■ **The task**:
Using the material below, work out how many lines contain the word "split". Reply with the number and nothing more.

■ **Records supplied**:
(* ===== verification/Buffers.v ===== *)
(** * Buffers that a transfer may use

    When every byte of a transfer lies in pages that allow it, its parts can be
    moved one after the other, and the bytes end up side by side. *)

From S2P Require Import Prelude Physical Transfer.

Definition is_write (tr : transfer) : bool :=
  match direction tr with TRANSFER_WRITE => true | TRANSFER_READ => false end.

(** A transfer every byte of which may be moved. *)
Definition to_user (tr : transfer) : bool := negb (is_write tr).

Record usable (m : memory) (tr : transfer) : Prop := {
  us_address : 0 < address tr;
  us_length : 0 ≤ length_remaining tr;
  us_end : address tr + length_remaining tr < 2 ^ 32;
  us_offset : 0 ≤ offset tr;
  us_offset_end : offset tr + length_remaining tr < 2 ^ 64;
  us_user : type tr = TRANSFER_USERMODE →
    in_user_area (address tr) (length_remaining tr) ∧
    ∀ p, address tr / ARCH_PAGE_SIZE ≤ p ≤ (address tr + length_remaining tr) / ARCH_PAGE_SIZE →
      page_ok (vas_entries m) (to_user tr) p;
}.

Section buffers.
Implicit Types (m : memory) (tr : transfer).

Lemma advance_run m tr k : usable m tr → 0 ≤ k ≤ length_remaining tr →
  advance tr k = Transfer (address tr + k) (length_remaining tr - k) (offset tr + k)
    (direction tr) (type tr) (blockable tr).
Proof.
  intros [] Hk. unfold advance. rewrite u32_small by (unfold is_u32; lia).
  by rewrite !u64_small by (unfold is_u64; lia).
Qed.

Lemma advance_usable m m' tr k :
  usable m tr → 0 ≤ k ≤ length_remaining tr → vas_entries m' = vas_entries m → usable m' (advance tr k).
Proof.
  intros Hu Hk Hm. rewrite (advance_run m) by done. destruct Hu. split; simpl; try lia.
  intros Ht. destruct (us_user0 Ht) as [[? ?] Hp]. split; [split; simpl; lia|]. simpl. rewrite Hm.
  intros p Hpr. apply Hp. replace (address tr + k + (length_remaining tr - k)) with
    (address tr + length_remaining tr) in Hpr by lia. split; [|lia].
  etransitivity; [|apply Hpr]. apply Z.div_le_mono; unfold ARCH_PAGE_SIZE; lia.
Qed.

Lemma advance_advance m tr j k :
  usable m tr → 0 ≤ j → 0 ≤ k → j + k ≤ length_remaining tr → advance (advance tr j) k = advance tr (j + k).
Proof.
  intros Hu Hj Hk Hl. rewrite (advance_run m (advance tr j)); [|by apply (advance_usable m); [|lia|]|].
  2: { rewrite (advance_run m) by (done || lia). simpl. lia. }
  rewrite !(advance_run m tr) by (done || lia). simpl. f_equal; lia.
Qed.

Lemma advance_zero m tr : usable m tr → advance tr 0 = tr.
Proof. intros Hu. pose proof (us_length _ _ Hu). rewrite (advance_run m) by (done || lia). destruct tr. simpl. f_equal; lia. Qed.

Lemma revert_part m tr j k :
  usable m tr → 0 ≤ j ≤ k → k ≤ length_remaining tr → RevertTransfer (advance tr k) (k - j) = advance tr j.
Proof.
  intros Hu Hj Hk. rewrite !(advance_run m tr) by (done || lia). destruct Hu. unfold RevertTransfer. simpl.
  rewrite u32_small by (unfold is_u32; lia). rewrite !u64_small by (unfold is_u64; lia). f_equal; lia.
Qed.

(** A chunk of a usable buffer is accepted. *)
Lemma chunk_run m tr c len :
  usable m tr → 0 < len → len ≤ length_remaining tr → len ≤ length c →
  PerformTransfer (Some c) tr len m =
  if is_write tr
  then Done ((0, load_bytes (bytes m) (address tr) (Z.to_nat len) ++ drop (Z.to_nat len) c, advance tr len), m)
  else Done ((0, c, advance tr len),
      Memory (vas_entries m) (store_bytes (bytes m) (address tr) (take (Z.to_nat len) c))).
Proof.
  intros Hu Hlen Hl Hc. pose proof Hu as []. assert (transfer_amount tr len = len) as Ham.
  { unfold transfer_amount. rewrite Z.min_l by lia. apply u32_small. unfold is_u32. lia. }
  pose proof (PerformTransfer_run c tr len m) as H. rewrite Ham in H. rewrite H; [|unfold NULL; lia|lia|lia|].
  { unfold is_write. by destruct (direction tr). }
  intros Ht. destruct (us_user0 Ht) as [[? ?] Hp]. unfold to_user, is_write in Hp.
  destruct (ValidateCopy_cases (vas_entries m) (address tr) len
    (match direction tr with TRANSFER_READ => true | TRANSFER_WRITE => false end)) as [[_ Hv]|[Hv _]];
    [unfold is_u32; lia|unfold is_u32; lia|exact Hv|].
  exfalso. apply Hv. split; [split; lia|]. intros p Hpr.
  replace (match direction tr with TRANSFER_READ => true | TRANSFER_WRITE => false end)
    with (negb match direction tr with TRANSFER_READ => false | TRANSFER_WRITE => true end) by (by destruct (direction tr)).
  apply Hp. unfold BytesToPages, ARCH_PAGE_SIZE, ARCH_USER_AREA_LIMIT in *.
  rewrite u32_small in Hpr by (unfold is_u32; lia). clear -Hpr Hlen Hl. split; [lia|].
  Z.to_euclidean_division_equations. lia.
Qed.

Lemma load_bytes_app (d : gmap Z Z) a (i j : nat) : load_bytes d a (i + j) = load_bytes d a i ++ load_bytes d (a + i) j.
Proof.
  revert a. induction i as [|i IH]; intros a; simpl; [by rewrite Z.add_0_r|]. rewrite IH.
  by replace (a + 1 + i) with (a + S i) by lia.
Qed.

Lemma store_bytes_app (d : gmap Z Z) a (xs ys : list Z) :
  store_bytes (store_bytes d a xs) (a + length xs) ys = store_bytes d a (xs ++ ys).
Proof.
  apply map_eq. intros b. rewrite !store_bytes_lookup, length_app.
  destruct (decide (a + length xs ≤ b < a + length xs + length ys)).
  - rewrite decide_True by lia. rewrite lookup_app_r by lia. f_equal. lia.
  - destruct (decide (a ≤ b < a + length xs)).
    + rewrite decide_True by lia. by rewrite lookup_app_l by lia.
    + by rewrite decide_False by lia.
Qed.
End buffers.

■ **Response for this exercise**:
5